Dali Euphonia RS3 Loudspeakers
What is the highest frequency you can hear? The common belief is that the range of human hearing is from 20 Hertz (cycles per second) to 20,000 Hz. Young people can often hear frequencies at or near 20 kHz, but as we age and our hearing is damaged by years of loud music, gunfire (hopefully from sporting arms), civilization, and possibly vocational noise, our hearing acuity decreases in the upper frequencies. This is not usually a problem for the purpose of listening to music, because as frequency increases, the amount of musical content decreases. Above about 10 kHz, only the upper order harmonics of fundamental notes remain. Nevertheless, these harmonics are critical to hearing the character of the instrument that created the original sound.
Otologists use a steady tone at the frequency of interest to test your hearing. They increase the volume for you and you signal when you can hear the tone. This may be an adequate test of your ability to hear speech, music and other natural sounds at a given frequency, but I suggest that you can hear far higher frequencies than the doctor’s graph of your hearing might indicate.

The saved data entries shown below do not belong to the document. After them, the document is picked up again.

Lemma used_other (f : RedeemedRow -> Z) s s' o r d : redeemed d !! (s, o) = None -> s <> s' ->
  msum (fun k row => if eqb k.1 s' then f row else 0) (<[(s, o) := r]> (redeemed d))
  = msum (fun k row => if eqb k.1 s' then f row else 0) (redeemed d).
Proof.
  intros Hnew Hne. rewrite msum_insert_new by done. simpl.
  by rewrite (proj2 (eqb_false _ _)) by done.
Qed.

Lemma record_effect permit operation bytes chunks result d x d' row :
  Journal d -> issued d !! p_Serial permit = Some row -> holds permit row ->
  (p_Operation permit <> permitOperationOutcome -> room permit bytes chunks d) ->
  recordOperation permit operation bytes chunks result d = inr (x, d') ->
  exists r, d' = set_redeemed (<[(p_Serial permit, o_OperationID operation) := r]> (redeemed d)) d
    /\ redeemedAs permit operation d = None /\ rd_result r = result /\ sameOperation r operation = true /\ Journal d'.
Proof.
  intros HJ Hrow (Hwp & He & _) Hmax Hr. unfold recordOperation in Hr. txinv Hr. tests.
  match goal with Hm : mexists _ _ = false |- _ => pose proof (proj1 (mexists_false _ _) Hm) as Hfree end. eexists. split; [reflexivity|].
  split; [done|]. split; [done|]. split; [by unfold sameOperation; simpl; rewrite !Z.eqb_refl, !eqb_refl|].
  destruct HJ as [Hi Hrd Ho Hq Hl Ht]. split; try done.
  - intros s o r. simpl. rewrite lookup_insert_Some. intros [[[= <- <-] <-]|[_ Hold]]; [done|by eapply Hrd].
  - intros s a b x y. simpl. rewrite !lookup_insert_Some.
    intros [[Hk <-]|[_ Hx]] [[Hk' <-]|[_ Hy]] Heq; simplify_eq; simpl in *; try done.
    + specialize (Hfree _ _ Hy). simpl in Hfree. by rewrite <-Heq, !eqb_refl in Hfree.
    + specialize (Hfree _ _ Hx). simpl in Hfree. by rewrite Heq, !eqb_refl in Hfree.
    + by eapply Ho.
  - intros o r row' p Hw Hin Hrow' He' Hop. simpl in *. unfold withinMax, usedOperations, usedBytes, usedChunks, mcount, indicator in *.
    simpl. destruct (decide (p_Serial permit = p_Serial p)) as [Heq|Hne].
    + rewrite <-Heq, Hrow in Hrow'. injection Hrow' as <-.
      assert (p = permit) as -> by (by eapply EncodePermit_inj). clear Heq.
      rewrite (used_recorded (fun _ => 1)), (used_recorded rd_bytes), (used_recorded rd_chunks) by done.
      destruct (Hmax Hop) as (? & ? & ?). unfold usedOperations, usedBytes, usedChunks, mcount, indicator in *. simpl. lia.
    + rewrite (used_other (fun _ => 1)), (used_other rd_bytes), (used_other rd_chunks) by done.
      apply lookup_insert_Some in Hin as [[[= ? _] _]|[_ Hin]]; [done|]. by eapply Hq.
Qed.

(** *** Issuing and forgetting *)
Lemma journal_issue permit row d : Journal d -> issued d !! p_Serial permit = None -> holds permit row ->
  p_ExpiresAt permit <= is_retain row -> (ordinary permit -> boundBy d row permit) -> Journal (set_issued (<[p_Serial permit := row]> (issued d)) d).
Proof.
  intros HJ Hnew Hrow Hx Hb. destruct HJ as [Hi Hrd Ho Hq Hl Ht]. split; try done.
  - intros s row'. simpl. rewrite lookup_insert_Some. intros [[<- <-]|[_ Hold]]; [by exists permit|by apply Hi].
  - intros s o r Hin. simpl. apply lookup_insert_is_Some'. right. by eapply Hrd.
  - intros o r row' p Hw Hin. simpl. rewrite lookup_insert_Some. intros [[Heq _]|[_ Hold]] He Hop.
    + apply Hrd in Hin as [y Hy]. congruence.
    + by eapply Hq.
Qed.

Lemma journal_purge cutoff d : Journal d -> Journal (purge cutoff d).
Proof.
  intros HJ. destruct HJ as [Hi Hrd Ho Hq Hl Ht].
  assert (forall s o r, redeemed (purge cutoff d) !! (s, o) = Some r -> redeemed d !! (s, o) = Some r
            /\ exists row, issued d !! s = Some row /\ cutoff < is_retain row) as Hred.
  { intros s o r. simpl. rewrite map_lookup_filter_Some. intros [Hin Hst]. split; [done|]. simpl in Hst.
    destruct (Hrd _ _ _ Hin) as [row Hrow]. exists row. rewrite Hrow in Hst. tests. done. }
  split.
  - intros s row. simpl. rewrite map_lookup_filter_Some. intros [Hin _]. by apply Hi.
  - intros s o r Hin. apply Hred in Hin as (_ & row & Hrow & Hr). exists row. simpl.
    apply map_lookup_filter_Some. split; [done|]. simpl. lia.
  - intros s a b x y [Hx _]%Hred [Hy _]%Hred. by eapply Ho.
  - intros o r row p Hw [Hin (row' & Hrow' & Hr)]%Hred. simpl. rewrite map_lookup_filter_Some. intros [Hrow _] He Hop.
    specialize (Hq _ _ _ _ Hw Hin Hrow He Hop). unfold withinMax, usedOperations, usedBytes, usedChunks, mcount in *.
    simpl. rewrite !msum_filter; [done|..]; intros [s o'] r' _ Hst; simpl in *;
      (destruct (eqb s (p_Serial p)) eqn:Hs; [|done]); apply eqb_true in Hs as ->; destruct Hst;
      rewrite Hrow'; apply Z.leb_gt; lia.
  - intros id l. simpl. rewrite map_lookup_filter_Some. intros [Hin _]. by apply Hl.
  - intros id b. simpl. rewrite map_lookup_filter_Some. intros [Hin _]. by apply Ht.
Qed.

(** ** What a call does *)
Record Inv d : Prop := { inv_staged : Staged limits d; inv_journal : Journal d }.

(** Permits and operations last as long as they are retained. *)
Definition lasting (now : Z) d d' : Prop := forall s row, issued d !! s = Some row -> Unix now < is_retain row ->
  (exists row', issued d' !! s = Some row' /\ is_permit row' = is_permit row /\ is_transfer row' = is_transfer row
     /\ is_commitment row' = is_commitment row /\ is_retain row <= is_retain row')
  /\ forall o r, redeemed d !! (s, o) = Some r -> redeemed d' !! (s, o) = Some r.

Definition Good (now : Z) d d' : Prop := Inv d' /\ moves now d d' /\ lasting now d d' /\ frozen d d'.

Lemma lasting_trans now a b c : lasting now a b -> lasting now b c -> lasting now a c.
Proof.
  intros Hab Hbc s row Hrow Hn. destruct (Hab s row Hrow Hn) as ((row1 & H1 & Hp1 & Ht1 & Hc1 & Hr1) & Hrd1).
  destruct (Hbc s row1 H1 ltac:(lia)) as ((row2 & H2 & Hp2 & Ht2 & Hc2 & Hr2) & Hrd2). split.
  - exists row2. rewrite Hp2, Ht2, Hc2, Hp1, Ht1, Hc1. do 4 (split; [done|]). lia.
  - intros o r Hr. by apply Hrd2, Hrd1.
Qed.

Lemma lasting_same now d d' : issued d' = issued d -> redeemed d' = redeemed d -> lasting now d d'.
Proof. intros Hi Hr s row Hrow _. rewrite Hi, Hr. split; [|done]. exists row. repeat (split; [done|]). lia. Qed.

Lemma lasting_journal now d d' : sameJournal d d' -> lasting now d d'.
Proof.
  intros (Hi & _ & Hr & _) s row Hrow _. specialize (Hi s). rewrite Hrow in Hi.
  split; [|by rewrite Hr]. destruct (issued d' !! s) as [row'|]; [|done]. exists row'. naive_solver.
Qed.

Lemma lasting_record now k r d : redeemed d !! k = None ->
  lasting now d (set_redeemed (<[k := r]> (redeemed d)) d).
Proof.
  intros Hnew s row Hrow _. split; [exists row; repeat (split; [done|]); lia|].
  intros o r' Hr. simpl. rewrite lookup_insert_ne; [done|congruence].
Qed.

Lemma lasting_issue now s row d : issued d !! s = None -> lasting now d (set_issued (<[s := row]> (issued d)) d).
Proof.
  intros Hnew s' row' Hrow _. split; [|done]. exists row'. simpl. rewrite lookup_insert_ne by congruence.
  repeat (split; [done|]). lia.
Qed.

In other words, a hearing test is only partly valid.
What is the frequency of a drum stick hitting the rim of a snare drum? Or a guitar pick touching a string? Or, for that matter, the leading edge of any sound. These impulse sounds do not have a frequency because they are instantaneous. They happen NOW and are gone. There is no note, little tone, and no significant harmonic trail afterwards. If you could put enough of these sounds together to be able to measure on a cycles-per-second scale, the number would be very high. Certainly there could be over 20,000 of these impulses per second, and possibly 50,000 or more. Can you hear the tapping of a stick on a triangle? You bet you can!
The frequency range of the Dali Euphonia RS3 is 64 to 28 kHz. The ribbon “super high-frequency driver” takes over from the dome tweeter at 15 kHz. Even though my normal range of hearing rolls off around that same 15 kHz, the contribution of the RS3’s ribbon tweeter is not only significant, but critically important to hearing the beginning of every single note that the other drivers produce. The ribbon does not sound as if it is contributing very much, however. When I place my ear directly on the ribbon’s metal grille, its output is almost completely swamped by the sound of the dome tweeter just below it on the narrow contoured front baffle. As an experiment, I covered the ribbon driver with acoustic foam and heavy padding to eliminate its contribution to the speaker’s overall sound. The music sounded slow and dull, as if the music’s life and sense of urgency had been drastically reduced. Interesting!
The Euphonia is Dali’s premium speaker range, just below the large and expensive Megaline. The stand-mounted RS3 currently carries a list price of $4,800. It is a sealed box speaker. Please ignore the mention of a “bass reflex tuning frequency” in the specifications. There is no port. I auditioned two different pairs of RS3s: one in the alpi finish and one in cherry. Alpi is an attractive and interesting man-made wood product. The sense of depth in the unique real wood grain can be mesmerizing. The RS3 weighs a very back-friendly 25 pounds. Even though they have two pairs of terminals for bi-wiring, I listened to them single wired with either the included Dali jumpers or Audience Au24 E jumpers. The latter sounded just a bit better, which may be a synergy with my standard Audience Au24 E speaker cables. Installation note: Connect the speaker cables to the tweeter terminals and use the jumpers from those to the woofer terminals. Since the tweeters are higher resolution, give them the direct connection to the amplifier.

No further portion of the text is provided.